What the exercise asks: Output every line of the data exactly as it appears.

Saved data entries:

++++++++++++++++++++

(* ===== verification/Submission.v ===== *)
(** * Submitting deployment intent ([deployment/submission.py])

    [DeploymentSubmission] remembers which version of every service it expects,
    claims the instance record by a compare-and-set of an operation annotation,
    and writes objects with the UID and resource version it has just validated.
    What it created is recorded with a receipt, so that a temporary deployment
    can be retired later without touching anybody else's objects. *)

From S2P Require Import Prelude Text Kube Manifest Effects Client Instances.

Definition SERVICE_OPERATION : string := "inference.foretoken.io/service-operation".
Definition SOURCE_REVISION : string := "inference.foretoken.io/source-revision".

(** ** Editing documents *)

(** [payload["metadata"].setdefault("annotations", {})[OPERATION] = operation] *)
Definition annotate (operation : json) (payload : json) : outcome json :=
  edit_metadata (λ m, m ← default_key "annotations" (JObj []) m;
                      edit_key "annotations" (set_key SERVICE_OPERATION operation) m) payload.

(** [payload["metadata"].update(uid=..., resourceVersion=...)] *)
Definition fence (current payload : json) : outcome json :=
  u ← meta_index "uid" current;
  v ← meta_index "resourceVersion" current;
  edit_metadata (λ m, m ← set_key "uid" u m; set_key "resourceVersion" v m) payload.

(** [_matches_declared_fields] *)
Fixpoint matches_declared_fields (actual desired : json) : bool :=
  match desired with
  | JObj d =>
      match actual with
      | JObj a =>
          (fix all (d : list (string * json)) : bool :=
             match d with
             | [] => true
             | (k, v) :: d =>
                 match dget k a with Some x => matches_declared_fields x v | None => false end && all d
             end) d
      | _ => false
      end
  | _ => py_eqb actual desired
  end.

(** [_intent_version]: UID, generation, source revision, operation. *)
Abbreviation version := (json * json * json * json)%type.
Definition intent_version `{PythonRepr} (value : option json) : outcome (option version) :=
  match value with
  | None => Ok None
  | Some value =>
      metadata ← index "metadata" value;
      del ← get "deletionTimestamp" metadata;
      if truthy del then
        k ← index "kind" value;
        n ← index "name" metadata;
        Raise (DeploymentError ("DeploymentSuperseded: " +:+ str_of k +:+ "/" +:+ str_of n +:+ " is being deleted"))
      else
      u ← index "uid" metadata;
      g ← index "generation" metadata;
      annotations0 ← get "annotations" metadata;
      let annotations := or_ annotations0 (JObj []) in
      r ← get_or SOURCE_REVISION (JStr "") annotations;
      o ← get_or SERVICE_OPERATION (JStr "") annotations;
      Ok (Some (u, g, r, o))
  end.

Definition same_version (a b : option version) : bool :=
  match a, b with
  | None, None => true
  | Some (u, g, r, o), Some (u', g', r', o') => py_eqb u u' && py_eqb g g' && py_eqb r r' && py_eqb o o'
  | _, _ => false
  end.

(** [{resource_ref(value): value for value in values}] *)
Definition by_ref (values : list json) : outcome (list (ResourceRef * json)) :=
  outcome_fold (λ acc v, r ← resource_ref v; Ok (dset r v acc)) [] values.

(** ** State *)

(** The attributes of a [DeploymentSubmission] that change. *)
Record submission := Submission {
  s_deployment : ForetokenDeployment;
  expected : list (ResourceRef * option version);
  committed : list (ResourceRef * option version);
  created : list (ResourceRef * json);
  scope : option json;
}.

(** A [DeploymentLifecycle] with its submission; [retained] is its own flag. *)
Record lifecycle := Lifecycle {
  sub : submission;
  retained : bool;
}.

Section Submission.
Context {C : Type} `{Kubectl C} `{PythonRepr} `{Codec} `{JsonText}.
Abbreviation world := (world C (operation lifecycle)).
Abbreviation IO := (IO world).
Variable kustomize : kustomization → list json → outcome string.
Variable fuel : nat.
Variables ns nm : string.
(** [self.timeout], [self.operation], [self.create_only] *)
Variable timeout : Z.
Variable operation_id : json.
Variable create_only : bool.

++++++++++++++++++++

Task answer:
(* ===== verification/Submission.v ===== *)
(** * Submitting deployment intent ([deployment/submission.py])

    [DeploymentSubmission] remembers which version of every service it expects,
    claims the instance record by a compare-and-set of an operation annotation,
    and writes objects with the UID and resource version it has just validated.
    What it created is recorded with a receipt, so that a temporary deployment
    can be retired later without touching anybody else's objects. *)

From S2P Require Import Prelude Text Kube Manifest Effects Client Instances.

Definition SERVICE_OPERATION : string := "inference.foretoken.io/service-operation".
Definition SOURCE_REVISION : string := "inference.foretoken.io/source-revision".

(** ** Editing documents *)

(** [payload["metadata"].setdefault("annotations", {})[OPERATION] = operation] *)
Definition annotate (operation : json) (payload : json) : outcome json :=
  edit_metadata (λ m, m ← default_key "annotations" (JObj []) m;
                      edit_key "annotations" (set_key SERVICE_OPERATION operation) m) payload.

(** [payload["metadata"].update(uid=..., resourceVersion=...)] *)
Definition fence (current payload : json) : outcome json :=
  u ← meta_index "uid" current;
  v ← meta_index "resourceVersion" current;
  edit_metadata (λ m, m ← set_key "uid" u m; set_key "resourceVersion" v m) payload.

(** [_matches_declared_fields] *)
Fixpoint matches_declared_fields (actual desired : json) : bool :=
  match desired with
  | JObj d =>
      match actual with
      | JObj a =>
          (fix all (d : list (string * json)) : bool :=
             match d with
             | [] => true
             | (k, v) :: d =>
                 match dget k a with Some x => matches_declared_fields x v | None => false end && all d
             end) d
      | _ => false
      end
  | _ => py_eqb actual desired
  end.

(** [_intent_version]: UID, generation, source revision, operation. *)
Abbreviation version := (json * json * json * json)%type.
Definition intent_version `{PythonRepr} (value : option json) : outcome (option version) :=
  match value with
  | None => Ok None
  | Some value =>
      metadata ← index "metadata" value;
      del ← get "deletionTimestamp" metadata;
      if truthy del then
        k ← index "kind" value;
        n ← index "name" metadata;
        Raise (DeploymentError ("DeploymentSuperseded: " +:+ str_of k +:+ "/" +:+ str_of n +:+ " is being deleted"))
      else
      u ← index "uid" metadata;
      g ← index "generation" metadata;
      annotations0 ← get "annotations" metadata;
      let annotations := or_ annotations0 (JObj []) in
      r ← get_or SOURCE_REVISION (JStr "") annotations;
      o ← get_or SERVICE_OPERATION (JStr "") annotations;
      Ok (Some (u, g, r, o))
  end.

Definition same_version (a b : option version) : bool :=
  match a, b with
  | None, None => true
  | Some (u, g, r, o), Some (u', g', r', o') => py_eqb u u' && py_eqb g g' && py_eqb r r' && py_eqb o o'
  | _, _ => false
  end.

(** [{resource_ref(value): value for value in values}] *)
Definition by_ref (values : list json) : outcome (list (ResourceRef * json)) :=
  outcome_fold (λ acc v, r ← resource_ref v; Ok (dset r v acc)) [] values.

(** ** State *)

(** The attributes of a [DeploymentSubmission] that change. *)
Record submission := Submission {
  s_deployment : ForetokenDeployment;
  expected : list (ResourceRef * option version);
  committed : list (ResourceRef * option version);
  created : list (ResourceRef * json);
  scope : option json;
}.

(** A [DeploymentLifecycle] with its submission; [retained] is its own flag. *)
Record lifecycle := Lifecycle {
  sub : submission;
  retained : bool;
}.

Section Submission.
Context {C : Type} `{Kubectl C} `{PythonRepr} `{Codec} `{JsonText}.
Abbreviation world := (world C (operation lifecycle)).
Abbreviation IO := (IO world).
Variable kustomize : kustomization → list json → outcome string.
Variable fuel : nat.
Variables ns nm : string.
(** [self.timeout], [self.operation], [self.create_only] *)
Variable timeout : Z.
Variable operation_id : json.
Variable create_only : bool.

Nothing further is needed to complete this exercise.